Son regard sur ce phénomène de radicalisation, qu’il préfère évoquer comme «une entrée dans la violence», est aiguisé. Son terrain d’observation se trouve à Créteil (Val-de-Marne), où il vit depuis toujours.
Alors que le gouvernement vient d’annoncer son plan «Prévention et protection» pour lutter contre la radicalisation, et à l'image de Nadir B., les citoyennes et citoyens, la recherche et les organisations militantes se mobilisent.
Environ quatre-vingt-dix associations et structures de prise en charge et d’accompagnement partenaires des préfectures appuient les 25.000 agents de l’État des collectivités territoriales et des travailleurs sociaux formés sur la radicalisation. Le gouvernement mise sur eux pour prendre en charge et accompagner les personnes radicalisées, qu’elles reviennent d’Irak et de Syrie ou non. Et pour coordonner tout cela, les préfets, chefs de file de la prévention de la radicalisation dans leur département, travaillent avec les directeurs et directrices générales des agences régionales de santé.
Pour réinsérer ces enfants de la République qui ont basculé dans l’idéologie extrémiste, il faut entre autres comprendre ce qui les a menés là. Au cœur du nouveau plan de l’État, soixante mesures concernent l’éducation, internet ou la vie locale.
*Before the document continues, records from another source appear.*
(** The abstract operation [ToString], as applied by template literals and
    by the [Error] constructor.  Plain objects print as [[object Object]];
    a number prints in plain decimal, which is what the code does on the
    numbers [VNum] stands for (from 10^21 on it would print an exponent). *)
Definition ToString (v : value) : string :=
  match v with
  | VUndefined => "undefined"
  | VNull => "null"
  | VBool true => "true"
  | VBool false => "false"
  | VNum n => pretty n
  | VStr s => s
  | VRef _ => "[object Object]"
  | VFun src => src
  end.

(** Reading a property [o.k] of an object literal's contents. *)
Definition obj_get (o : obj) (k : string) : value := default VUndefined (o !! k).

(** [process.env.K]: the environment holds strings only. *)
Definition env_get (env : gmap string string) (k : string) : value :=
  from_option VStr VUndefined (env !! k).

(** ** Error objects, synchronous completions and promises *)

Inductive error_class := ErrorC | TypeErrorC | FetchErrorC | APIErrorC | PaymentErrorC.

Global Instance error_class_eq_dec : EqDecision error_class.
Proof. solve_decision. Defined.

(** An error object: the class it was built by (what [instanceof] sees) and
    its own properties. *)
Record js_error := { err_class : error_class; err_own : obj }.

(** What the prototype chain answers when the object has no own property:
    [Error.prototype] has [name] and [message], [TypeError.prototype] and
    node-fetch's [FetchError.prototype] override [name]. *)
Definition err_proto (c : error_class) (k : string) : value :=
  if String.eqb k "message" then VStr ""
  else if String.eqb k "name" then
    match c with
    | TypeErrorC => VStr "TypeError"
    | FetchErrorC => VStr "FetchError"
    | ErrorC | APIErrorC | PaymentErrorC => VStr "Error"
    end
  else VUndefined.

(** [e.k] *)
Definition err_get (e : js_error) (k : string) : value :=
  match err_own e !! k with
  | Some v => v
  | None => err_proto (err_class e) k
  end.

(** [new Error(message)] as run by [super(message)]: the [message] own
    property is created, holding [ToString message], unless the argument is
    undefined. *)
Definition Error_init (message : value) : obj :=
  match message with
  | VUndefined => ∅
  | _ => {[ "message" := VStr (ToString message) ]}
  end.

Definition TypeError_new (message : string) : js_error :=
  {| err_class := TypeErrorC; err_own := Error_init (VStr message) |}.

(** node-fetch's [FetchError(message, type)] *)
Definition FetchError_new (message type : string) : js_error :=
  {| err_class := FetchErrorC;
     err_own := <[ "type" := VStr type ]> (Error_init (VStr message)) |}.

(** [Error.prototype.toString] *)
Definition Error_toString (e : js_error) : string :=
  let name := ToString (err_get e "name") in
  let msg := ToString (err_get e "message") in
  if String.eqb name "" then msg
  else if String.eqb msg "" then name
  else name +:+ ": " +:+ msg.

(** The outcome of evaluating an expression or a function body: a value, or
    an exception thrown synchronously. *)
Inductive completion (A : Type) :=
| Normal (a : A)
| Throw (e : js_error).
Arguments Normal {A} a.
Arguments Throw {A} e.

Global Instance completion_ret : MRet completion := @Normal.
Global Instance completion_bind : MBind completion := λ A B f c,
  match c with
  | Normal a => f a
  | Throw e => Throw e
  end.

Global Instance completion_fmap : FMap completion := λ A B f c,
  match c with
  | Normal a => Normal (f a)
  | Throw e => Throw e
  end.

(** [try { body } catch (error) { handler }] *)
Definition try_catch {A} (body : completion A) (handler : js_error → completion A)
  : completion A :=
  match body with
  | Normal a => Normal a
  | Throw e => handler e
  end.

(** [v.toString()]: a method call, so it throws on undefined and null. *)
Definition toString (v : value) : completion string :=
  match v with
  | VUndefined => Throw (TypeError_new "Cannot read properties of undefined (reading 'toString')")
  | VNull => Throw (TypeError_new "Cannot read properties of null (reading 'toString')")
  | _ => Normal (ToString v)
  end.

(** A promise, by the state it settles in. *)
Inductive promise (A : Type) :=
| Resolved (a : A)
| Rejected (e : js_error).
Arguments Resolved {A} a.
Arguments Rejected {A} e.

(** [p.then(f)]: [f] runs on fulfilment only; the promise it returns is
    adopted, an exception it throws becomes the rejection; a rejection of
    [p] passes through untouched. *)
Definition promise_then {A B} (p : promise A) (f : A → completion (promise B))
  : promise B :=
  match p with
  | Resolved a =>
      match f a with
      | Normal q => q
      | Throw e => Rejected e
      end
  | Rejected e => Rejected e
  end.

Definition is_rejected_with {A} (p : promise A) (c : error_class) : Prop :=
  match p with
  | Rejected e => err_class e = c
  | Resolved _ => False
  end.

(** ** Strings *)

(** [s.includes(sub)] *)
Fixpoint includes (s sub : string) : bool :=
  String.prefix sub s ||
  match s with
  | EmptyString => false
  | String _ tl => includes tl sub
  end.

Definition join (sep : string) (parts : list string) : string :=
  match parts with
  | [] => ""
  | p :: ps => foldl (λ acc q, acc +:+ sep +:+ q) p ps
  end.

(** ** Parsed JSON

    What [res.json()] resolves with.  A JSON object keeps its members in
    source order; a repeated key is answered by its last occurrence, as
    [JSON.parse] does, and [own_properties] gives the properties of the
    parsed object.  Numbers are the integer-valued ones, as in [value]. *)
Inductive json :=
| JNull
| JBool (b : bool)
| JNum (n : Z)
| JStr (s : string)
| JArr (items : list json)
| JObj (members : list (string * json)).

Definition dquote : ascii := "034"%char.
Definition backslash : ascii := "092"%char.

Definition hex_digit_of (n : N) : ascii :=
  ascii_of_N (if N.ltb n 10 then 48 + n else 87 + n)%N.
Comprendre le phénomène, c’est ce à quoi Nadir B. s’emploie désormais, fort de son expérience personnelle. Le salafisme est –en théorie– une idéologie ennemie du djihadisme, mais certaines et certains de ses adeptes basculent tout de même vers l’organisation État islamique. «J’ai fait un travail de sociologie à distance, sur ce que j’ai vécu entre 17 et 20 ans», explique-t-il. Trois années dont il a su tirer des enseignements.
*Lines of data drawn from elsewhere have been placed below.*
Lemma keyword_fails {B} (k : str -> matcher B) c r :
  Ascii.eqb "s" c = false -> Ascii.eqb "e" c = false ->
  bind (alt (lit (chars "struct")) (lit (chars "enum"))) k (c :: r) = [].
Proof.
  intros Hs He. rewrite bind_alt.
  rewrite !bind_nil; [reflexivity| |]; now apply lit_fails.
Qed.

Lemma bind_scope {B} (k : str -> matcher B) t r :
  is_scope t -> bind scope k (t ++ r) = k t r.
Proof.
  intros (inner & -> & Hin). unfold scope.
  rewrite <- !app_assoc.
  rewrite bind_assoc, bind_lit_app, bind_assoc.
  rewrite bind_star_commit; [| assumption | reflexivity |].
  - now rewrite bind_assoc, bind_lit_app, bind_ret.
  - intros m' c r' Hc. rewrite bind_assoc. apply bind_nil, lit_fails.
    unfold notrparen in Hc. rewrite Ascii.eqb_sym.
    now destruct (Ascii.eqb c ")").
Qed.

Lemma scope_fails c r : Ascii.eqb "(" c = false -> scope (c :: r) = [].
Proof. intro H. unfold scope. now apply bind_nil, lit_fails. Qed.

Lemma bind_visibility {B} (k : str -> matcher B) v r :
  is_visibility v -> stops isspace r = true ->
  (forall v' c r', isspace c = true -> k v' (c :: r') = []) ->
  bind visibility k (v ++ r) = k v r.
Proof.
  intros (sc & ws & -> & Hsc & Hne & Hws) Hr Hk. unfold visibility.
  rewrite <- !app_assoc.
  rewrite bind_assoc, bind_lit_app, bind_assoc, bind_opt.
  assert (Hplus : forall o,
    bind (bind (plus isspace) (fun ws0 =>
            ret (chars "pub" ++ match o with Some t => t | None => [] end
                 ++ ws0))) k (ws ++ r)
    = k (chars "pub" ++ match o with Some t => t | None => [] end ++ ws) r).
  { intro o. rewrite bind_assoc.
    rewrite bind_plus_commit; auto; [apply bind_ret|].
    intros m' c r' Hc. rewrite bind_ret. now apply Hk. }
  destruct Hsc as [-> | Hsc].
  - simpl app at 1. destruct ws as [|a ws]; [congruence|].
    simpl in Hws. apply andb_prop in Hws as [Ha Hws'].
    rewrite bind_nil.
    + simpl. apply (Hplus None).
    + apply scope_fails. now apply isspace_excludes.
  - rewrite (bind_scope _ _ _ Hsc).
    match goal with |- ?X ++ ?Y = _ =>
      assert (EX : X = k (chars "pub" ++ sc ++ ws) r)
        by exact (Hplus (Some sc));
      assert (EY : Y = [])
    end.
    { destruct Hsc as (inner & -> & _).
      rewrite bind_assoc. apply bind_nil. reflexivity. }
    rewrite EX, EY. apply app_nil_r.
Qed.

Lemma visibility_fails c r :
  Ascii.eqb "p" c = false -> visibility (c :: r) = [].
Proof. intro H. unfold visibility. now apply bind_nil, lit_fails. Qed.

Lemma isupper_not_space c : isupper c = true -> isspace c = false.
Proof.
  intro H. destruct (isspace c) eqn:E; [|reflexivity].
  apply isspace_excludes in E as [E _]. congruence.
Qed.

Lemma islower_not_space c : islower c = true -> isspace c = false.
Proof.
  destruct c as [[] [] [] [] [] [] [] []]; vm_compute; intro H;
    try discriminate H; reflexivity.
Qed.

(** On a line that has the shape up to the first character of the
    identifier, the pattern is left with that character to decide. *)
Lemma PATTERN_eval ws vis kind ws2 c rest :
  forallb isspace ws = true ->
  vis = [] \/ is_visibility vis ->
  is_keyword kind ->
  ws2 <> [] -> forallb isspace ws2 = true ->
  isspace c = false ->
  PATTERN (ws ++ vis ++ kind ++ ws2 ++ c :: rest)
  = bind (cls isupper) (fun c0 =>
      bind (star isident) (fun t =>
        ret (Groups (visibility_group vis) kind (c0 :: t)))) (c :: rest).
Proof.
  intros Hws Hvis Hkind Hne Hws2 Hc. unfold PATTERN.
  assert (Hafter : forall g1,
    bind (alt (lit (chars "struct")) (lit (chars "enum"))) (fun g2 =>
      bind (plus isspace) (fun _ =>
        bind (cls isupper) (fun c0 =>
          bind (star isident) (fun t => ret (Groups g1 g2 (c0 :: t))))))
      (kind ++ ws2 ++ c :: rest)
    = bind (cls isupper) (fun c0 =>
        bind (star isident) (fun t => ret (Groups g1 kind (c0 :: t))))
        (c :: rest)).
  { intro g1. rewrite bind_keyword by assumption.
    rewrite (bind_plus_commit _ _ ws2 (c :: rest)); auto.
    - simpl. now rewrite Hc.
    - intros _ a r' Ha. apply bind_nil. simpl.
      apply isspace_excludes in Ha as [-> _]. reflexivity. }
  rewrite bind_star_commit; [| assumption | |].
  - rewrite bind_opt. destruct Hvis as [-> | Hvis].
    + simpl app at 2. rewrite bind_nil.
      * simpl. apply Hafter.
      * destruct Hkind as [-> | ->]; reflexivity.
    + rewrite bind_visibility; [| assumption | now apply keyword_stops |].
      * rewrite Hafter.
        destruct Hvis as (sc & ws1 & -> & _). simpl.
        rewrite keyword_fails; [apply app_nil_r | reflexivity | reflexivity].
      * intros v' a r' Ha.
        apply isspace_excludes in Ha as (_ & _ & Hs & He & _).
        now apply keyword_fails.
  - destruct Hvis as [-> | (sc & ws1 & -> & _)]; [|reflexivity].
    simpl app. now apply keyword_stops.
  - intros _ a r' Ha. apply isspace_excludes in Ha as (_ & Hp & Hs & He & _).
    rewrite bind_opt. rewrite bind_nil by now apply visibility_fails.
    now apply keyword_fails.
Qed.

(** The match on a declaration line: the kind, and the longest
    identifier at that place. *)
Lemma PATTERN_match_declares line kind name rest :
  declares line kind name rest ->
  exists g1, PATTERN_match line
             = Some (Groups g1 kind (name ++ takeWhile isident rest)).
Proof.
  intros (ws & vis & ws2 & c & t & -> & -> & Hws & Hvis & Hkind & Hne & Hws2
          & Hc & Ht).
  exists (visibility_group vis). unfold PATTERN_match.
  simpl app at 5.
  rewrite PATTERN_eval; auto using isupper_not_space.
  unfold bind at 1; simpl. rewrite Hc; simpl. rewrite app_nil_r.
  unfold bind.
  destruct (star_head isident (t ++ rest)) as [l ->]; simpl.
  now rewrite takeWhile_app.
Qed.

Lemma PATTERN_match_lowercase line :
  declares_lowercase line -> PATTERN_match line = None.
Proof.
  intros (ws & vis & kind & ws2 & c & rest & -> & Hws & Hvis & Hkind & Hne
          & Hws2 & Hc).
  unfold PATTERN_match.
  rewrite PATTERN_eval; auto using islower_not_space.
  unfold bind; simpl. now rewrite (isupper_not_lower c Hc).
Qed.

Lemma PATTERN_match_Some line g :
  PATTERN_match line = Some g ->
  exists rest, declares line (group2 g) (group3 g) rest.
Proof.
  unfold PATTERN_match. destruct (PATTERN line) as [|[g' r] l] eqn:E;
    [discriminate|].
  intro H; inversion H; subst. exists r.
  apply in_PATTERN. rewrite E. now left.
Qed.

(** ** The lexicographic order is a strict total order *)

Section LexEq.
Context {A : Type} (eqb : A -> A -> bool).
Hypothesis eqb_eq : forall a b, eqb a b = true <-> a = b.

Lemma lex_eqb_eq x y : lex_eqb eqb x y = true <-> x = y.
Proof.
  revert y; induction x as [|a x IH]; intros [|b y]; simpl;
    try (split; [discriminate|congruence]); [tauto|].
  rewrite andb_true_iff, eqb_eq, IH.
  split; [intros [-> ->]|intro H; inversion H]; auto.
Qed.
End LexEq.

Section LexOrder.
Context {A : Type} (eqb ltb : A -> A -> bool).
Hypothesis eqb_eq : forall a b, eqb a b = true <-> a = b.
Hypothesis ltb_irrefl : forall a, ltb a a = false.
Hypothesis ltb_trans :
  forall a b c, ltb a b = true -> ltb b c = true -> ltb a c = true.
Hypothesis ltb_total :
  forall a b, ltb a b = false -> ltb b a = false -> a = b.

Lemma eqb_refl_of a : eqb a a = true.
Proof using eqb_eq. now apply eqb_eq. Qed.

Lemma lex_ltb_irrefl x : lex_ltb eqb ltb x x = false.
Proof using eqb_eq.
  induction x as [|a x IH]; simpl; [reflexivity|].
  now rewrite eqb_refl_of.
Qed.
À cette période, Nadir est abordé par des salafistes. «Déjà au début des années 2000, des enregistrements de prêches de moudjahidines tournaient dans la cité des Sablières, à Créteil. Puis des salafistes ont voulu prendre le contrôle de la mosquée aux “darons”», explique-t-il.
Comme dans bien d’autres endroits, ces salafistes, partisans d’un islam particulièrement rigoriste importé d’Arabie saoudite, prêchaient «un discours de sécession avec la République» –des propos de repli sur la communauté partagés par le meilleur ennemi des salafistes, les djihadistes. Mais contrairement à l’idéologie mortifère du djihad, le salafisme se présente comme pacificateur et «n'appelle pas aux armes».
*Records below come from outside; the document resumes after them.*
(* ===== verification/Prelude.v ===== *)
(** * matter-rs-server: a verification library

    The program is a Matter controller with a WebSocket API.  It has five crates
    that matter here: [wire] (the JSON protocol), [controller] (nodes, commands,
    persistence), [stack] (the thread that talks Matter through the [rs-matter]
    library), [server] (the process around them) and [migrate] (a tool that
    takes over a matter.js installation); [gen] generates the cluster tables
    from the IDL.  Source paths below are under [src/crates].

    ** Parts and files

    Foundations.  [Prelude]: results, integers at their width, ordered maps
    ([BTreeMap]), byte strings, UTF-8, hexadecimal and decimal text.  [Json]:
    [serde_json] values, accessors and derived serialization.  [Prog]: programs
    as trees of operations, run to the end or watched step by step.  [Fs]: a
    file system whose operations can fail.  [Text]: lenient parsing and folds.

    [wire] - [Wire]: [wire/src].

    [controller] - [Addr]: [addr.rs].  [Storage]: [storage.rs].  [Registry]:
    [registry.rs].  [StackApi]: [stack_api.rs], the [Stack] trait as the class
    [Stack].  [NodeManager]: [node_manager.rs], each handler a function.
    [ManagerOps]: the same handlers one operation at a time.  [Controller]: [real.rs] up to
    the dispatch.  [Vendors]: [vendors.rs].  [Commands]: [commands/], a Module per
    file.  [Dispatch]: [handle_command] of [real.rs], and [stub.rs].  [Sched]:
    tasks of several connections interleaved at every await.  [CommandFacts]: what
    the commands do.  [Progress]: pools of running commands and their locks.
    [ConfigLock]: the history of the configuration in such a pool.
    [Mirror]: a client that keeps its own copy of the nodes from the events.

    [migrate] - [Jsdb]: [jsdb.rs].  [Decode]: [decode.rs].  [Convert]:
    [convert.rs].  [Migrate]: [checks.rs], [lib.rs], [main.rs].

    [gen] - [Gen]: [src/lib.rs], the tables as the class [Tables].  [GenBuild]:
    the IDL parser of [build.rs].  [GenRender]: its printer, and the Rust it
    prints.

    [stack] - [Identity]: [identity.rs], [migration.rs].  [TlvJson]:
    [tlv_json.rs].  [Accumulate] and [Reports]: [reports.rs].  [Ctx]: [ctx.rs].
    [Interact], [DeviceOps], [Window], [Browse], [Onboard]: [ops/interact.rs],
    [fabrics.rs], [window.rs], [discovery.rs], [commission.rs].  [Supervisor],
    [SupervisorFacts]: [supervisor.rs] and the control requests of [runtime.rs].
    [StackHandle]: [lib.rs] and the dispatch of [runtime.rs], an instance of
    [Stack], one call at a time.  [Ops]: the functions of [ops/] again, as programs
    over their awaits, each with its timer.  [Executor]: the request loop with
    concurrent callers, a request queue and these programs as detached tasks, a
    clock running.  [System]: supervisors, reports and node manager together.
    [OneNode]: what the node manager does about one node while commands run.
    [MdnsIface]: [select_interface] of [mdns.rs].  [Sockets]: the sockets of
    [runtime.rs], [mdns.rs] and [server/src/main.rs], and which background tasks
    end the stack.

    [server] - [Ws]: [ws.rs], one connection.  [Boot]: the decisions of
    [logging.rs], [config.rs], [main.rs] and [http.rs] at start-up: log level and
    filter, fabric label, listening addresses, exit code.  [Process]: [main] as a
    whole, with [spawn] of [stack/src/lib.rs] and the boot sequence of
    [runtime.rs].  [Server]: the composite of one controller and all connections,
    its channel, its locks, its node manager and the task that starts the
    supervisors.  [Records], [Durable], [Listen], [Closing]: what holds of its
    nodes, their files, its listening clients and its end.  [Races]: schedules that end badly.  [Program]:
    that server over the thread of [StackHandle], with the relay task of
    [main.rs] between them.

    ** How state and operations correspond

    A struct is a [Record], an enum an [Inductive] with the source's
    constructors; [Result] and [?] are [Result] and [let?] ([do?] in programs);
    [u8] to [u64] are [Z] with the wrap-around, the checked conversion or the
    saturation written out where the code has it.  Code that runs without an
    await is a function on its state.  A command handler is a program over the
    operations between which other tasks run; so is the file code, over single
    system calls, because a crash can come between any two.  A task with awaits
    (supervisor, connection, node manager) is a state machine whose steps are
    its synchronous stretches; the environment's part is the labels.  [HashMap]s
    are [gmap]s, [BTreeMap]s sorted association lists, and where the code
    iterates a [HashMap] the order is a parameter.

    What is not under [src] appears as a class, with laws where something is
    proved from them: [SerdeJson], [Base64], [NodeDate] (chrono), [Processes]
    (ping), [RsMatter], [ImDevices], [Mdns], [Commissioner], [PaseCrypto], [Rng],
    [CodeFormats], [OnboardCodes], [FabricTable], [NetParams] ([rs-matter] and the devices
    behind it), [SocketLaws] (socket2), flate2 and hex (in [Jsdb] and [Decode]).  Each file with such a
    class ends with a concrete instance on which the theorems are applied.

    ** What the theorems show

    Persistence: a crash or error at any point of a write leaves the old or the
    new file, an identity is stored once, never replaced, and round-trips, a
    minted fabric is installed exactly when it is stored; the migration tool
    writes only what passed its checks, and its log replay applies exactly the
    commits after the snapshot.  Concurrency: whatever commands run side by side,
    there is one history of updates of the configuration and none is lost; locks
    are taken in one order and given back, so that running commands never block
    each other for good and all finish.
    Nodes: served availability is what clients were last told, a client that
    applies the events of a command or of the node manager to its copy keeps it
    equal to what the server would serve; commissioning and removal on
    every branch; together with the stack thread a removed node leaves no trace
    but of reports that come in before its supervisor's future is dropped, and
    through the whole program a subscribed node can be brought up to date and is
    then served with exactly what its subscription delivered, unless a client
    interviews it meanwhile.  Supervision: subscriptions belong to live tasks, each node's
    events follow the protocol, silence and only silence ends a subscription,
    retries back off, nothing gets stuck; each call through the handle is exactly
    the step of this system it is documented to be and none has an effect after
    shutdown; with concurrent callers the thread goes through exactly the steps of
    the control requests, in order, of the tasks, of the supervisors and of the
    reports, each request is answered once, by its own task, within the timers of
    its own awaits and whatever the others wait for, and nothing acts any more
    once the thread is down.  Device operations: which
    reports are believed and how chunked reports are merged, what reads, writes,
    invokes, windows, discovery and commissioning answer, in which error kinds.
    Encodings: TLV and JSON, integers at their IDL width, generated tables, their
    Rust source and their lookup. The process: the courses a run can take, from
    storage to exit code, with nothing served before the stack is ready; a socket is opened with its settings or not at all.
    Connections: one answer for each request, in order, and an unbroken event
    stream for a client that keeps up. The whole server, for any number of
    connections: every client sees a stretch of one common stream, every request
    can still be answered, the fabric label is that of a connected client, a node
    that is known stays known until it is removed and is on file for the next
    start, there is one commissioning at a time, a client that listens is up to
    date when each frame and stack event is handled to its end before the next,
    and a server told to stop can.
    Where the code does not do what its comments say, the theorem states what it
    does ([NodeManager.stale_expiry_ends_new_grace], [Sched.set_wifi_race],
    [GenBuild.attribute_list_dropped], [Ws.start_listening_loses_event],
    [Ws.lagged_drain_keeps_old_events], [Mirror.interview_overwrites_report],
    [Mirror.interview_revives_removed_node], [Races.report_revives_removed_node],
    [Races.removed_newcomer_is_supervised]).

    ** Grain of the interleavings

    The runtime is multi-threaded, so tasks can be preempted between any two
    accesses to what they share.  A step of a command, of a handler of the node
    manager or of the task that starts the supervisors is one such access: one
    critical section, one send, one call.  Saving a file is one step of these
    tasks, which takes effect at its rename; [Storage] has its system calls one
    by one.  A call into the stack is one step of the server; on the stack's side
    [Executor] has it await by await, where an exchange with a device is settled
    when it is issued and its answer comes back later.  [NodeManager] has each
    handler in one go, [ManagerOps.event_ops_at_once] relates the two, and
    [Server.manage_in_one_go] makes the one a schedule of the other.

    [Program] and the order of events in [SupervisorFacts] assume of the stack's
    executor that it drops a node's cancelled futures before the network or a timer
    resumes a task of this node ([Supervisor.drops_first], [Program.promptly]);
    supervisors are started, stopped and replaced at any time.  [Listen] assumes
    that frames and stack events are handled one after the other, and says why.

    ** Fuel

    Loops that are not structural take fuel.  [Ws.drain] has one more than the
    queue is long, [Browse.browse] one more than [MAX_SWEEP], and both are proved
    to end within it; [Identity.draw_rcac]'s is the code's own bound of 32
    attempts; [TlvJson.tlv_to_json_at] is structural, with the code's depth limit
    of 32; [GenRender.parse_expr] has the number of tokens, proved to be enough for
    what is printed; [Ops.sweep_task] has that of [Browse.browse];
    [Window.draw_passcode] repeats until the generator yields an acceptable
    passcode, and is proved to end with the first one for any larger fuel.

    ** What is not modelled, and why

    In [server/src] the command line parser (clap) and the router (axum); in
    [stack/src/runtime.rs] and [lib.rs] the joining of the thread and the
    construction of [rs-matter]'s objects.  [spike/] is an
    experiment outside the server.  Log lines are left out everywhere, as is the
    real duration of a computation between two awaits.  In [Fs] flushing a file has
    no effect of its own and an operation that fails changes nothing. *)

From Stdlib Require Export ZArith Lia Sorted.
From Stdlib Require Ascii.
Export Ascii.AsciiSyntax.
From stdpp Require Export base strings gmap pretty countable list.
Pour expliquer un parcours, Nadir B. évoque de multiples facteurs: le contexte général de paupérisation, de conflit identitaire, d’effritement du cadre familial et l’absentéisme scolaire, qui font des jeunes des proies pour certains recruteurs salafistes.
«Ils vous disent qu’il faut respecter les parents, mais un respect minimal, parce qu’ils disent également que les parents sont dans une voie fausse, un islam faux», poursuit-t-il. Ce discours peut plaire à des adolescentes et adolescents en confrontation avec des parents maghrébins à l’islam traditionnel modéré.
Originaires du Maroc et de l’île Maurice, les parents de Nadir ont réprouvé sa nouvelle vie. «C’est ce qui m’est arrivé. Avec le recul, je pense que j’étais dans une phase de dépression.» Il se met alors à porter le qamis, une longue tunique propre à la branche salafiste de l’islam, et se rend régulièrement à la mosquée, aux abords de laquelle les recruteurs affluent.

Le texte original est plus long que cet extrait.